夏織と紗耶虎は夏織の自宅の最寄り駅とは反対方向の電車に乗り込んだ。
電車の中で二人は無言だ。
心地良い沈黙だが、二人とも何かを思い、感じている。
特に紗耶虎は何かを察しているような佇まいだ。
高校の最寄り駅から二駅ほど行ったところで二人は下車した。
この駅前は多くの飲食店が並び、その中には高校生の小遣いで入れるような安価なファミリーレストランもある。
駅から出ても二人は何も喋らない。
どこのファミリーレストランに行くか、事前に申し合わせをしているとはいえ、無言で何事無いように同じ方向へ向かうのは異様だ。

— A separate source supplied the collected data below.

(** C9, as stated, fails in its parenthesis: for a "SearchAction" entry
    whose [extra_json] is the object of "inLanguage" "fr", the projection
    has an "inLanguage" key. *)
Lemma search_action_inLanguage_from_extra_json :
  let self := mk "SearchAction" "t" "q" "en-US" "" ""
                 ("{" ++ quoted "inLanguage" ++ ": " ++ quoted "fr" ++ "}")
                 %string in
  action_type self = "SearchAction" /\
  struct_dict default_limits self =
    Ok [ (PStr "@type", PStr "SearchAction"); (PStr "target", PStr "t");
         (PStr "query", PStr "q"); (PStr "inLanguage", PStr "fr") ] /\
  dict_get [ (PStr "@type", PStr "SearchAction"); (PStr "target", PStr "t");
             (PStr "query", PStr "q"); (PStr "inLanguage", PStr "fr") ]
           (PStr "inLanguage") = Some (PStr "fr").
Proof. vm_compute. repeat split. Qed.

(** C9, amended: two entries that differ only in a field the taken
    branch does not read have the same projection, [extra_json] held
    fixed: [query] when [action_type] is not "SearchAction", [language]
    when it is; and a "SearchAction" projection has no "inLanguage" key
    unless [extra_json] itself supplies one. *)
Theorem unread_field_independence (lim : json.limits)
    (self : StructuredDataActionValue.t) :
  (action_type self <> "SearchAction" ->
   forall q, struct_dict lim (with_query self q) = struct_dict lim self) /\
  (action_type self = "SearchAction" ->
   (forall l, struct_dict lim (with_language self l) = struct_dict lim self) /\
   (forall d,
       struct_dict lim self = Ok d ->
       (forall items,
           overlay lim self = Some items ->
           Forall (fun kv => same_key (fst kv) (PStr "inLanguage") = false)
                  items) ->
       dict_get d (PStr "inLanguage") = None)).
Proof.
  split.
  - intros Hat q. apply String.eqb_neq in Hat.
    unfold struct_dict. f_equal.
    unfold body, with_query.
    cbn [action_type target query language result_type result_name
         extra_json].
    rewrite Hat. reflexivity.
  - intros Hat. split.
    + intros l. unfold struct_dict. f_equal.
      unfold body, with_language.
      cbn [action_type target query language result_type result_name
           extra_json].
      rewrite Hat. reflexivity.
    + intros d Hd Hno.
      pose proof (struct_dict_overlay lim self) as S.
      destruct (overlay lim self) as [items|].
      * rewrite S in Hd. inversion Hd; subst d.
        rewrite dict_get_merge_absent by (apply Hno; reflexivity).
        unfold steps12, step1. rewrite Hat.
        destruct (truthy (result_type self)); reflexivity.
      * destruct S as (x & S & _). rewrite S in Hd. discriminate.
Qed.

Lemma unread_field_independence_witness :
  struct_dict default_limits (mk "SearchAction" "t" "q" "fr-FR" "" "" "") =
  struct_dict default_limits (mk "SearchAction" "t" "q" "en-US" "" "" "").
Proof.
  apply (unread_field_independence default_limits
           (mk "SearchAction" "t" "q" "en-US" "" "" "")).
  reflexivity.
Defined.

(** ** The OpeningHours projection *)

(** C6, as stated, fails: for Monday from 09:00 to 17:30, a selection the
    [days] field accepts, "opens" and "closes" are the two time values
    themselves and not the strings "09:00" and "17:30". *)
Lemma opens_is_not_a_string :
  let self := OpenHoursValue.mk ["Monday"] (mk_time 9 0 0 0)
                                (mk_time 17 30 0 0) in
  MultiSelectBlock.validate OpenHoursBlock.days (OpenHoursValue.days self)
    = Ok tt /\
  dict_get (OpeningHours_spec self) (PStr "opens") = Some (PStr "09:00") /\
  dict_get (OpenHoursValue.struct_dict self) (PStr "opens")
    = Some (PTime (mk_time 9 0 0 0)) /\
  dict_get (OpenHoursValue.struct_dict self) (PStr "closes")
    = Some (PTime (mk_time 17 30 0 0)) /\
  OpenHoursValue.struct_dict self <> OpeningHours_spec self.
Proof.
  vm_compute. repeat split. intros H. discriminate H.
Qed.

(** C6, amended: the projection is the dictionary of "@type"
    "OpeningHoursSpecification", "dayOfWeek" the input [days] in their
    order and with their repetitions, and "opens" and "closes" the
    [start_time] and [end_time] values as they are, not serialized. *)
Theorem opening_hours_shape (self : OpenHoursValue.t) :
  OpenHoursValue.struct_dict self =
  [ (PStr "@type", PStr "OpeningHoursSpecification");
    (PStr "dayOfWeek", PList (map PStr (OpenHoursValue.days self)));
    (PStr "opens", PTime (OpenHoursValue.start_time self));
    (PStr "closes", PTime (OpenHoursValue.end_time self)) ].
Proof. reflexivity. Qed.

(** ** The multi-choice field *)

Lemma valid_value_In (f : MultiSelectBlock.MultipleChoiceField)
    (tok : string) :
  MultiSelectBlock.valid_value f tok = true <->
  In tok (map fst (MultiSelectBlock.choices f)).
Proof.
  unfold MultiSelectBlock.valid_value. rewrite existsb_exists. split.
  - intros ([k l] & Hin & Heq). apply String.eqb_eq in Heq. simpl in Heq.
    subst. apply (in_map fst) in Hin. exact Hin.
  - intros Hin. apply in_map_iff in Hin as ([k l] & Heq & Hin).
    simpl in Heq. subst. exists (tok, l). split; [exact Hin|].
    apply String.eqb_refl.
Qed.

Lemma validate_tokens_raises (f : MultiSelectBlock.MultipleChoiceField)
    (selection : list string) :
  (MultiSelectBlock.validate_tokens f selection = Raise ValidationError <->
   exists tok, In tok selection /\
               ~ In tok (map fst (MultiSelectBlock.choices f))) /\
  (MultiSelectBlock.validate_tokens f selection = Ok tt \/
   MultiSelectBlock.validate_tokens f selection = Raise ValidationError).
Proof.
  induction selection as [|tok rest [IH1 IH2]]; simpl.
  - split; [|auto]. split; [discriminate | intros (tok & [] & _)].
  - destruct (MultiSelectBlock.valid_value f tok) eqn:E.
    + split; [|exact IH2]. rewrite IH1. split.
      * intros (t & Hin & Hn). exists t. auto.
      * intros (t & [Heq | Hin] & Hn); [|eauto].
        subst t. apply valid_value_In in E. contradiction.
    + split; [|auto]. split; [|reflexivity].
      intros _. exists tok. split; [auto|].
      intros Hin. apply valid_value_In in Hin. congruence.
Qed.

(** C8: [validate] fails with [ValidationError] exactly when the field is
    required and the selection is empty, or some selected token is not
    one of the configured choices, the seven weekday names for the [days]
    field; otherwise it succeeds, and being a function of its arguments
    it has no effect. *)
Theorem validate_fails_iff (b : MultiSelectBlock.t)
    (selection : list string) :
  (MultiSelectBlock.validate b selection = Raise ValidationError <->
   (MultiSelectBlock.required (MultiSelectBlock.field b) = true /\
    selection = []) \/
   exists tok,
     In tok selection /\
     ~ In tok (map fst (MultiSelectBlock.choices (MultiSelectBlock.field b))))
  /\
  (MultiSelectBlock.validate b selection = Ok tt \/
   MultiSelectBlock.validate b selection = Raise ValidationError) /\
  MultiSelectBlock.required (MultiSelectBlock.field OpenHoursBlock.days)
    = true /\
  map fst (MultiSelectBlock.choices (MultiSelectBlock.field OpenHoursBlock.days))
    = [ "Monday"; "Tuesday"; "Wednesday"; "Thursday"; "Friday"; "Saturday";
        "Sunday" ].
Proof.
  split; [|split; [|split; reflexivity]].
  - unfold MultiSelectBlock.validate.
    destruct (validate_tokens_raises (MultiSelectBlock.field b) selection)
      as [T _].
    destruct (MultiSelectBlock.required (MultiSelectBlock.field b));
      destruct selection as [|tok rest].
    + split; [auto | reflexivity].
    + rewrite T. split; [auto|].
      intros [[_ H] | H]; [discriminate | exact H].
    + rewrite T. split; [auto|].
      intros [[H _] | H]; [discriminate | exact H].
    + rewrite T. split; [auto|].
      intros [[H _] | H]; [discriminate | exact H].
  - unfold MultiSelectBlock.validate.
    destruct (validate_tokens_raises (MultiSelectBlock.field b) selection)
      as [_ T].
    destruct (MultiSelectBlock.required (MultiSelectBlock.field b));
      destruct selection; auto.
Qed.

(** * Further properties of the projections *)

(** ** Edge values of [extra_json] *)

Lemma skip_whitespace_all (s : string) :
  all_whitespace s = true -> json.skip_whitespace s = "".
Proof.
  induction s as [|c s IH]; simpl; [reflexivity|].
  destruct (json.is_whitespace c); [exact IH | discriminate].
Qed.

Lemma loads_whitespace (lim : json.limits)
    (s : string) :
  all_whitespace s = true -> json.loads lim s = Raise JSONDecodeError.
Proof.
  intros H. unfold json.loads. rewrite (skip_whitespace_all _ H).
  rewrite Nat.add_1_r. reflexivity.
Qed.

Lemma struct_dict_unfold (lim : json.limits)
    (self : StructuredDataActionValue.t) :
  struct_dict lim self =
  if truthy (extra_json self) then
    match json.loads lim (extra_json self) with
    | Ok arg =>
        match dict_update (steps12 self) arg with
        | (d, None) => Ok d
        | (_, Some x) => Raise x
        end
    | Raise x => Raise x
    end
  else Ok (steps12 self).
Proof.
  unfold struct_dict, return_sd_dict. rewrite body_steps12.
  destruct (truthy (extra_json self)); [|reflexivity].
  destruct (json.loads lim (extra_json self)) as [arg|x]; [|reflexivity].
  unfold update. destruct (dict_update (steps12 self) arg) as [d [x|]];
    reflexivity.
Qed.

(** X1: an [extra_json] that is not empty but holds white space only is
    truthy, so it is decoded, and decoding it raises [JSONDecodeError]:
    a blank-looking field is no empty field. *)
Theorem blank_extra_json_raises (lim : json.limits)
    (self : StructuredDataActionValue.t) :
  extra_json self <> "" ->
  all_whitespace (extra_json self) = true ->
  struct_dict lim self = Raise JSONDecodeError.
Proof.
  intros Hne Hws. rewrite struct_dict_unfold.
  assert (T : truthy (extra_json self) = true).
  { unfold truthy. apply String.eqb_neq in Hne. rewrite Hne. reflexivity. }
  rewrite T, (loads_whitespace lim _ Hws). reflexivity.
Qed.

Lemma blank_extra_json_raises_witness :
  struct_dict default_limits (mk "SearchAction" "t" "q" "en-US" "" "" " ") =
  Raise JSONDecodeError.
Proof.
  apply (blank_extra_json_raises default_limits (mk "SearchAction" "t" "q" "en-US" "" "" " ")).
  - simpl. discriminate.
  - reflexivity.
Defined.

(** X2: the exceptions of the decoder pass through unchanged and
    [dict.update] adds none of theirs: the projection raises
    [JSONDecodeError], or [RecursionError], exactly when [extra_json] is
    not empty and [json.loads] raises it; a text that decodes never
    makes the projection raise either class, whatever [dict.update]
    makes of the value. *)
Theorem JSONDecodeError_iff_invalid (lim : json.limits)
    (self : StructuredDataActionValue.t) (x : exn) :
  x = JSONDecodeError \/ x = RecursionError ->
  (struct_dict lim self = Raise x <->
   truthy (extra_json self) = true /\
   json.loads lim (extra_json self) = Raise x).
Proof.
  intros Hx. rewrite struct_dict_unfold. split.
  - destruct (truthy (extra_json self)); [|discriminate].
    destruct (json.loads lim (extra_json self)) as [v|y] eqn:E.
    + pose proof (dict_update_spec (steps12 self) v) as U.
      destruct (overlay_items v).
      * rewrite U. discriminate.
      * destruct U as (d' & x' & -> & Hx'). intros H. inversion H; subst.
        destruct Hx as [-> | ->], Hx' as [Hx' | Hx']; discriminate Hx'.
    + intros H. inversion H; subst. auto.
  - intros (-> & E). rewrite E. reflexivity.
Qed.
(** * react-native-fundamentals: providers, CLI and components

    A shallow embedding of these pieces of the repository:

    - [Toast]: [context/ToastContext.tsx], the provider holding the toast
      that is currently displayed and its auto-dismiss timer;
    - [Theme]: [context/ThemeContext.tsx], the theme mode, its persistence
      in AsyncStorage and the derived [isDark] / [theme] values;
    - [Cli]: [cli.js], the command-line tool copying component sources
      into the consuming project;
    - [Alert]: [context/AlertContext.tsx], the alert that is shown;
    - [Button], [SegmentedControl], [TextInput]: what the components in
      [components/ui] compute from their props.

    React state and refs become fields of a state record, the JavaScript
    timer table and the file system are explicit components of the state,
    a call that can throw returns its error together with the state it
    leaves, and [console] output is accumulated in a list. *)

From Stdlib Require Import ZArith Lia Bool Ascii String.
From stdpp Require Import base option list strings gmap.

Local Open Scope Z_scope.

(** ** The toast provider *)

Module Toast.

(** [duration?: number | "infinite"].  A JavaScript number is modelled as
    an integer count of milliseconds or NaN, which is all the guard
    [duration !== "infinite" && duration] can tell apart. *)
Inductive Duration : Type :=
| Millis (d : Z)
| NotANumber
| Infinite.

(** A pending entry of the JavaScript timer table.  Every timer the
    provider creates runs the same callback, [() => hideToast()]. *)
Record Timer : Type := mkTimer { handle : Z; delay : Z }.

Section Provider.

(** [ToastProps] is declared in [components/ui/Toast.tsx]; the provider
    only stores and forwards it. *)
Variable ToastProps : Type.

Record ToastItem : Type := mkToastItem { id : Z; props : ToastProps }.

(** [ShowToastParams extends ToastProps] with an optional [duration]. *)
Record ShowToastParams : Type :=
  mkParams { duration : option Duration; rest : ToastProps }.

(** [currentToast] is the [useState] cell, [nextIdRef] and [timeoutRef]
    are the two refs; [timers] and [nextHandle] are the part of the
    JavaScript runtime the provider talks to. *)
Record State : Type := mkState {
  currentToast : option ToastItem;
  nextIdRef : Z;
  timeoutRef : option Z;
  timers : list Timer;
  nextHandle : Z
}.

そして紗耶虎を先頭にして、とある安価なファミリーレストランに入った。
一般的な昼食の時間を僅かに過ぎているせいか客はまばらだ。
紗耶虎が先に席に座り、後から夏織が座った。
店員に料理の注文を済ませて、再び無言となった。
あれを食べよう、これが食べたいなどの話も一切ない。
注文してから数分後、ようやく話が始まった。
「夏織と秘密の共有している、私はそれを後悔しているわけじゃないんだけど…。」
紗耶虎が先陣を切った。
夏織は紗耶虎の目を見て頷いた。
話を待っていたと言わんばかりに、大きく頷いた。
「一つだけ、私が思うことを夏織に伝えたいんだ。」
「うん。」
「ね、夏織はその…エン…いや、その力を手に入れてどう思ったの?」
「いや、ただ苦しいし…怖いし…。はっきり言って迷惑でしかないかな。何で…何であたしって。それだけ。」
それを聞いた紗耶虎はフンと笑って、下を向いた。
「そうだよね、それはそうか。夏織ならそう思うよね。」
紗耶虎はテーブルの上に投げ出された夏織の両手に自分の両手でそっと触れた。
夏織が何事かと首を傾げると、紗耶虎は堪えきれないと勢いで夏織の両手の甲全体に自分の手のひらを被せた。
夏織はきょとんとしている。
「紗耶虎、何か変よ?どしたの?」
「いい?夏織、よく聞いて?力って…凄い怖いの。簡単に人を変えてしまうの。何でもそう。夏織は一杯勉強しているから分かるよね?権力、経済力、暴力、武力…それに溺れて身を滅ぼした歴史上の人物がたくさんいるのは分かるよね?」
「うん、まぁ大体滅ぶ奴ってあんまり下の人間を大事にしない感じよね。」
夏織は自分の両手の甲に乗せられた紗耶虎の手をそのままで深く頷いた。
それを見た紗耶虎も深く頷き、再び話し始めた。